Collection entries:
■ ■ ■ ■ ■ ■ ■

(* ===== verification/World.v ===== *)
(** The worker's state and what it asks of the outside.

    The state is the database, the commands sent so far, the supervisor's own
    dictionaries, and a counter of the answers received.  The outside — the
    clock, the deployment drivers, the evaluators, the plugins — is the class
    [Env]: each answer may depend on when it is asked, so a theorem that holds
    for every [Env] holds whatever drivers, benchmarks and clocks do. *)
From S2P Require Import Prelude Float Values Documents Space Validation Model.
#[local] Open Scope string_scope.
#[local] Open Scope list_scope.
#[local] Open Scope Z_scope.

(** ** What a launch is asked with ([launch/base.py]) *)
Record assignment := NodeAssignment {
  a_machine : Z;
  a_host : string;
  a_gpu_indices : list Z;
  a_rank : Z;
  a_container_name : string;
}.
#[export] Instance eta_assignment : Eta assignment := fun r =>
  NodeAssignment (a_machine r) (a_host r) (a_gpu_indices r) (a_rank r) (a_container_name r).

(** The placement half of a launch spec; the rendered recipe, environment and
    volumes are the driver's business and are not part of the model. *)
Record spec := LaunchSpec {
  sp_run_id : Z;
  sp_machine : Z;
  sp_config : config;
  sp_gpu_indices : list Z;
  sp_port : Z;
  sp_nodes : list assignment;
  sp_dist_port : Z;
  sp_rendezvous : bool;
}.
#[export] Instance eta_spec : Eta spec := fun r =>
  LaunchSpec (sp_run_id r) (sp_machine r) (sp_config r) (sp_gpu_indices r) (sp_port r)
    (sp_nodes r) (sp_dist_port r) (sp_rendezvous r).

(** [h_workload]: a policy's container, not an engine. *)
Record handle := Handle {
  h_machine : Z;
  h_endpoint_url : string;
  h_ref : string;
  h_workload : bool;
}.

(** A policy's container; [wk_gpu_indices] is [None] for one that maps no card. *)
Record workload := WorkloadSpec {
  wk_name : string;
  wk_machine : Z;
  wk_image : string;
  wk_env : dict;
  wk_volumes : dict;
  wk_gpu_indices : option (list Z);
  wk_ports : list Z;
}.

Inductive DeploymentState := StateStarting | StateReady | StateCrashed | StateGone.
Inductive WorkloadState := WorkRunning | WorkExited | WorkGone.
Inductive EvalStatus := EvalRunning | EvalPassed | EvalFailed.
#[export] Instance DeploymentState_eq : EqDecision DeploymentState. Proof. solve_decision. Defined.
#[export] Instance WorkloadState_eq : EqDecision WorkloadState. Proof. solve_decision. Defined.
#[export] Instance EvalStatus_eq : EqDecision EvalStatus. Proof. solve_decision. Defined.

(** An evaluation's outcome; [o_passed_raw] and [o_failure_class] are the
    fields of its raw report that are read. *)
Record EvalOutcome := mkOutcome {
  o_status : EvalStatus;
  o_error : string;
  o_passed_raw : option bool;
  o_failure_class : string;
  o_metrics : gmap string scalar;
}.

(** [startup_status]: the phase, and since when a container is running. *)
Inductive phase := Pulling | Running (since : option Z) | UnknownPhase.

(** ** Plugins ([plugins.py:Plugin]) *)
Record Reservation := mkReservation {
  rv_campaign_id : Z;
  rv_label : string;
  rv_cards : Z;
  rv_share : bool;
}.

(** A plugin's waiter in the machine queue; [w_try_admit] answers whether it
    was admitted (or raises), the machines it found busy, and the database it
    left; [w_campaign_id] is the attribute of that name, when it has one. *)
Record waiter := QueueWaiter {
  w_ident : Z;
  w_label : string;
  w_arrival : option Z;
  w_rank : Z;
  w_campaign_id : option Z;
  w_try_admit : database -> gset Z -> (exn + bool) * gset Z * database;
}.

Record plugin := Plugin {
  pl_name : string;
  pl_reservations : option (database -> machine -> exn + list Reservation);
  pl_queue_arrival : option (database -> campaign -> exn + option Z);
  (* the waiters it listed, and whether listing them then failed *)
  pl_queue_waiters : option (database -> list waiter * bool);
  (* a step of the tick: the database it left, or the exception it raised *)
  pl_tick_steps : list (database -> exn + database);
}.

(** ** Replay datasets ([datasets/profiles.py])

    A build as the profile API reports it. *)
Record raw_build := RawBuild {
  rb_build_id : string;
  rb_sha256 : string;
  rb_status : string;
  rb_error : string;
  (* built_at, and finished_at or created_at, when they parse as moments *)
  rb_built_at : option Z;
  rb_ended_at : option Z;
}.

Record profile := Profile {
  pf_id : Z;
  pf_name : string;
  pf_current : option raw_build;
  pf_last_build : option raw_build;
}.

(** What a capacity probe of a k8s machine reports. *)
Record probe := Probe {
  pr_supported : bool;
  pr_quota : bool;
  pr_gpu_count : option Z;
  pr_gpu_type : string;
  pr_node_count : Z;
  pr_node_gpu_max : Z;
  pr_gpu_free : option Z;
}.

(** ** The environment *)
Class Env := {
  clock : nat -> Z;
  (* core/config.py:Settings *)
  default_max_run_minutes : Z;
  image_pull_timeout_minutes : Z;
  teardown_grace_seconds : Z;
  teardown_giveup_seconds : Z;
  default_cluster : cluster;
  (* the SHA-256 of a config's canonical JSON, 16 hexadecimal digits *)
  config_hash : config -> string;
  (* the cards of a campaign's recipe with a config applied *)
  recipe_total_gpus : campaign -> config -> Z;
  (* the recipe's own [gpus] *)
  recipe_gpus : campaign -> Z;
  public_api_url : string;
  internal_api_url : string;
  (* locality.py: is the machine's cluster the one AutoTune runs in, for sure *)
  own_cluster : machine -> bool;
  policy_heartbeat_timeout_seconds : Z;
  policy_finalize_grace_seconds : Z;
  policy_search_idle_seconds : Z;
  policy_token_grace_hours : Z;
  policy_token_max_hours : Z;
  policy_start_timeout_minutes : Z;
  (* core/apikeys.py:mint: plaintext, prefix, hash *)
  mint : nat -> string * string * string;
  (* does this machine's driver override [placement]? *)
  drv_queues : machine -> bool;
  drv_attach : nat -> spec -> exn + option handle;
  drv_launch_nodes : nat -> spec -> exn + (handle * list string);
  drv_state : nat -> handle -> exn + DeploymentState;
  drv_request_stop : nat -> handle -> exn + unit;
  drv_teardown : nat -> handle -> exn + unit;
  drv_is_gone : nat -> handle -> exn + bool;
  drv_release_leftovers : nat -> spec -> exn + bool;
  drv_unfinished : nat -> handle -> exn + list string;
  drv_placement : nat -> handle -> exn + string;
  drv_startup_status : nat -> handle -> exn + phase;
  drv_failure_reason : nat -> handle -> exn + option (string * string);
  drv_exit_info : nat -> handle -> exn + (option Z * bool);
  drv_logs : nat -> handle -> exn + string;
  drv_incarnation : nat -> handle -> exn + option string;
  (* environment: the chart version installed, "" when it does not say *)
  drv_environment : nat -> handle -> exn + string;
  run_log_dir : string;
  log_file_max_bytes : Z;
  log_snapshot_seconds : Z;
  (* a saved log, "" when there is none or it cannot be read *)
  disk_read : nat -> string -> string;
  disk_write : nat -> string -> string -> exn + unit;
  drv_ensure_image : nat -> machine -> string -> exn + unit;
  drv_launch_workload : nat -> workload -> exn + string;
  drv_workload_state : nat -> handle -> exn + WorkloadState;
  drv_release_orphan_port : nat -> string -> Z -> exn + bool;
  health_start : nat -> string -> string -> exn + string;
  health_poll : nat -> string -> exn + EvalOutcome;
  health_cancel : nat -> string -> exn + unit;
  bench_start : nat -> run -> exn + string;
  bench_poll : nat -> string -> exn + EvalOutcome;
  bench_cancel : nat -> string -> exn + unit;
  (* quality.judge: the objective's value and whether the redlines hold *)
  judge : campaign -> Stage -> EvalOutcome -> option float * bool;
  (* quality.rescore: the results once those held to production's score are
     judged again, as they were when nothing is *)
  rescored : database -> run -> gmap Z result;
  (* objective.direction of the campaign's objective is "minimize" *)
  minimizes : campaign -> bool;
  (* managed.py:stop_reason: who shut a managed campaign's window, and why *)
  stop_reason : database -> campaign -> option string;
  plugins : list plugin;
  (* the traceback module: an exception's summary and its last frames *)
  traceback_text : exn -> string;
  (* time.monotonic, in seconds *)
  monotonic : nat -> Z;
  (* zoneinfo: is the name a zone; the instant of a local day and minute; the
     local day (days since the epoch) of an instant *)
  zone_known : string -> bool;
  zone_utc : string -> Z -> Z -> Z;
  zone_day : string -> Z -> Z;
  drv_probe_capacity : nat -> machine -> exn + probe;
  ds_list_profiles : nat -> exn + list profile;
  ds_trigger_build : nat -> Z -> exn + Z;
  ds_latest_build_row : nat -> Z -> exn + Z;
  ds_build : nat -> Z -> exn + raw_build;
}.

(** ** The state *)
Inductive action :=
| ActLaunch (rid : Z)
| ActStop (rid : Z)
| ActRemove (rid : Z)
| ActReleaseLeftovers (rid : Z)
| ActReleaseOrphan (service : string) (rid : Z)
| ActBenchStart (rid : Z)
| ActBenchCancel (ref : string)
| ActHealthStart (rid : Z)
| ActHealthCancel (ref : string)
| ActTriggerBuild (profile : Z)
| ActWriteLog (path : string)
| ActPullImage (mid : Z) (image : string)
| ActWorkloadStart (sid : Z)
| ActWorkloadStop (sid : Z).

Record world := World {
  w_db : database;
  w_calls : nat;
  w_log : list action;
  w_health_refs : gmap Z string;
  w_final_logs : gset Z;
  w_capacity_checked_at : Z;
  w_datasets_checked_at : Z;
  w_snapshots : gmap (bool * Z) Z;
}.
#[export] Instance eta_world : Eta world := fun r =>
  World (w_db r) (w_calls r) (w_log r) (w_health_refs r) (w_final_logs r)
    (w_capacity_checked_at r) (w_datasets_checked_at r) (w_snapshots r).

Definition W := M world.

(** A tick's transaction: the worker's state, and the database as it was last
    committed.  [sup] runs a step of the supervisor, which commits nothing. *)
Definition Tx := M (world * database).
Definition sup {A} (m : W A) : Tx A := fun s =>
  let '(r, w) := m s.1 in (r, (w, s.2)).
Definition commit : Tx unit := fun s => (inr tt, (s.1, w_db s.1)).

(** Ask the outside, after sending it [acts]. *)
Definition call {A} (acts : list action) (f : nat -> exn + A) : W A := fun w =>
  (f (w_calls w), w <| w_calls ::= S |> <| w_log ::= fun l => l ++ acts |>).

Section effects.
Context `{Env}.

Definition now : W Z := call [] (fun n => inr (clock n)).

(** ** The database *)
Definition db_ : W database := gets w_db.
Definition modify_db (f : database -> database) : W unit := modify (fun w => w <| w_db ::= f |>).

Definition get_run (rid : Z) : W run := db <- db_ ;; expect (d_runs db !! rid).
Definition get_campaign (cid : Z) : W campaign := db <- db_ ;; expect (d_campaigns db !! cid).
Definition get_candidate (id : Z) : W candidate := db <- db_ ;; expect (d_candidates db !! id).
Definition get_machine (mid : Z) : W machine := db <- db_ ;; expect (d_machines db !! mid).

(** [_master_node_values]. *)
Definition master_node (r : run) : run_node :=
  RunNode (r_id r) 0 (r_machine_id r) true (r_gpu_indices r) (r_service_port r)
    (r_container_name r) (r_launch_command r) (r_endpoint_url r) (r_status r).

(** A run's columns are written, and its rank-0 node follows them
    ([_sync_master_run_node]). *)
Definition update_run (rid : Z) (f : run -> run) (db : database) : database :=
  match d_runs db !! rid with
  | Some r =>
      let r' := (f r) <| r_id := rid |> in
      db <| d_runs ::= <[ rid := r' ]> |>
         <| d_nodes ::= alter (fun _ => master_node r') (rid, 0) |>
  | None => db
  end.

(** A run is added with its rank-0 node ([_insert_master_run_node]). *)
Definition insert_run (r : run) (db : database) : database :=
  db <| d_runs ::= <[ r_id r := r ]> |>
     <| d_nodes ::= <[ (r_id r, 0) := master_node r ]> |>.

Definition put_run (rid : Z) (f : run -> run) : W unit := modify_db (update_run rid f).
Definition add_run (r : run) : W Z :=
  db <- db_ ;;
  let rid := next_key (d_runs db) in
  modify_db (insert_run (r <| r_id := rid |>)) ;;; ret rid.
Definition put_node (k : Z * Z) (f : run_node -> run_node) : W unit :=
  modify_db (fun db => db <| d_nodes ::= alter f k |>).
Definition add_node (n : run_node) : W unit :=
  modify_db (fun db => db <| d_nodes ::= <[ (n_run_id n, n_rank n) := n ]> |>).
Definition put_machine (mid : Z) (f : machine -> machine) : W unit :=
  modify_db (fun db => db <| d_machines ::= alter f mid |>).
Definition put_campaign (cid : Z) (f : campaign -> campaign) : W unit :=
  modify_db (fun db => db <| d_campaigns ::= alter f cid |>).
Definition put_candidate (id : Z) (f : candidate -> candidate) : W unit :=
  modify_db (fun db => db <| d_candidates ::= alter f id |>).
Definition put_session (id : Z) (f : policy_session -> policy_session) : W unit :=
  modify_db (fun db => db <| d_sessions ::= alter f id |>).

Definition insert_candidate (cd : candidate) (db : database) : database :=
  db <| d_candidates ::= <[ cd_id cd := cd ]> |>.
Definition add_candidate (cd : candidate) : W Z :=
  db <- db_ ;;
  let id := next_key (d_candidates db) in
  modify_db (insert_candidate (cd <| cd_id := id |>)) ;;; ret id.
Definition add_result (r : result) : W unit :=
  modify_db (fun db => db <| d_results ::= <[ next_key (d_results db) :=
                               r <| rs_id := next_key (d_results db) |> ]> |>).

(** [_event]: an audit row, stamped by the database's clock. *)
Definition add_event (kind : string) (cid rid : option Z) (to : option RunStatus)
    (reason : string) : W unit :=
  ts <- now ;;
  modify_db (fun db => db <| d_events ::= fun l => l ++ [Event kind ts cid rid to reason] |>).
Definition event_ (kind : string) (cid rid : option Z) : W unit := add_event kind cid rid None "".

Definition put_contender (id : Z) (f : contender -> contender) : W unit :=
  modify_db (fun db => db <| d_contenders ::= alter f id |>).

(** [try: ... except Exception: log]. *)
Definition logged {A} (m : W A) (or_else : A) : W A := try_ m (fun _ => ret or_else).

Fixpoint filter_m {A} (p : A -> W bool) (l : list A) : W (list A) :=
  match l with
  | [] => ret []
  | x :: l' => b <- p x ;; rest <- filter_m p l' ;; ret (if b : bool then x :: rest else rest)
  end.
End effects.

(** ** Lemmas *)

(** A relation on databases, on the worlds that hold them. *)
Definition on_db (R : database -> database -> Prop) (w w' : world) : Prop := R (w_db w) (w_db w').

#[export] Instance on_db_preorder R `{!PreOrder R} : PreOrder (on_db R).
Proof.
  split; unfold on_db.
  - intros w. reflexivity.
  - intros w1 w2 w3 H1 H2. by etransitivity.
Qed.

Section on_db.
Context (R : database -> database -> Prop) `{!PreOrder R}.

Lemma respects_call {A} acts (f : nat -> exn + A) : respects (on_db R) (call acts f).
Proof. intros w. unfold on_db. simpl. reflexivity. Qed.
Lemma respects_modify_db f : (forall db, R db (f db)) -> respects (on_db R) (modify_db f).
Proof. intros Hf w. apply Hf. Qed.
Lemma respects_db : respects (on_db R) db_.
Proof. intros w. unfold on_db. simpl. reflexivity. Qed.
End on_db.

(** A step, then the rest from where it led. *)
Lemma bind_step {A B} (R : world -> world -> Prop) `{!PreOrder R} (m : W A) (f : A -> W B) w :
  R w (m w).2 -> (forall a w1, R w w1 -> R w1 (f a w1).2) -> R w (bind m f w).2.
Proof.
  intros Hm Hf. unfold bind. destruct (m w) as [[e|a] w1]; [done|]. cbn in Hm.
  etransitivity; [exact Hm|]. by apply Hf.
Qed.

Lemma keeps_call {A} (I : database -> Prop) acts (f : nat -> exn + A) :
  keeps (fun w => I (w_db w)) (call acts f).
Proof. intros w Hw. unfold call. by destruct (f (w_calls w)). Qed.
Lemma keeps_modify_db (I : database -> Prop) f :
  (forall db, I db -> I (f db)) -> keeps (fun w => I (w_db w)) (modify_db f).
Proof. intros Hf. apply keeps_modify. intros w. apply Hf. Qed.

#[export] Hint Resolve respects_call respects_db keeps_call : effects.
#[export] Hint Extern 1 (respects _ now) => unfold now : effects.
#[export] Hint Extern 1 (keeps _ now) => unfold now : effects.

■ ■ ■ ■ ■ ■ ■

Where the line containing "-> Prop) acts" appears, start copying, and go on exactly through the last line of the data.

Answer space —
Lemma keeps_call {A} (I : database -> Prop) acts (f : nat -> exn + A) :
  keeps (fun w => I (w_db w)) (call acts f).
Proof. intros w Hw. unfold call. by destruct (f (w_calls w)). Qed.
Lemma keeps_modify_db (I : database -> Prop) f :
  (forall db, I db -> I (f db)) -> keeps (fun w => I (w_db w)) (modify_db f).
Proof. intros Hf. apply keeps_modify. intros w. apply Hf. Qed.

#[export] Hint Resolve respects_call respects_db keeps_call : effects.
#[export] Hint Extern 1 (respects _ now) => unfold now : effects.
#[export] Hint Extern 1 (keeps _ now) => unfold now : effects.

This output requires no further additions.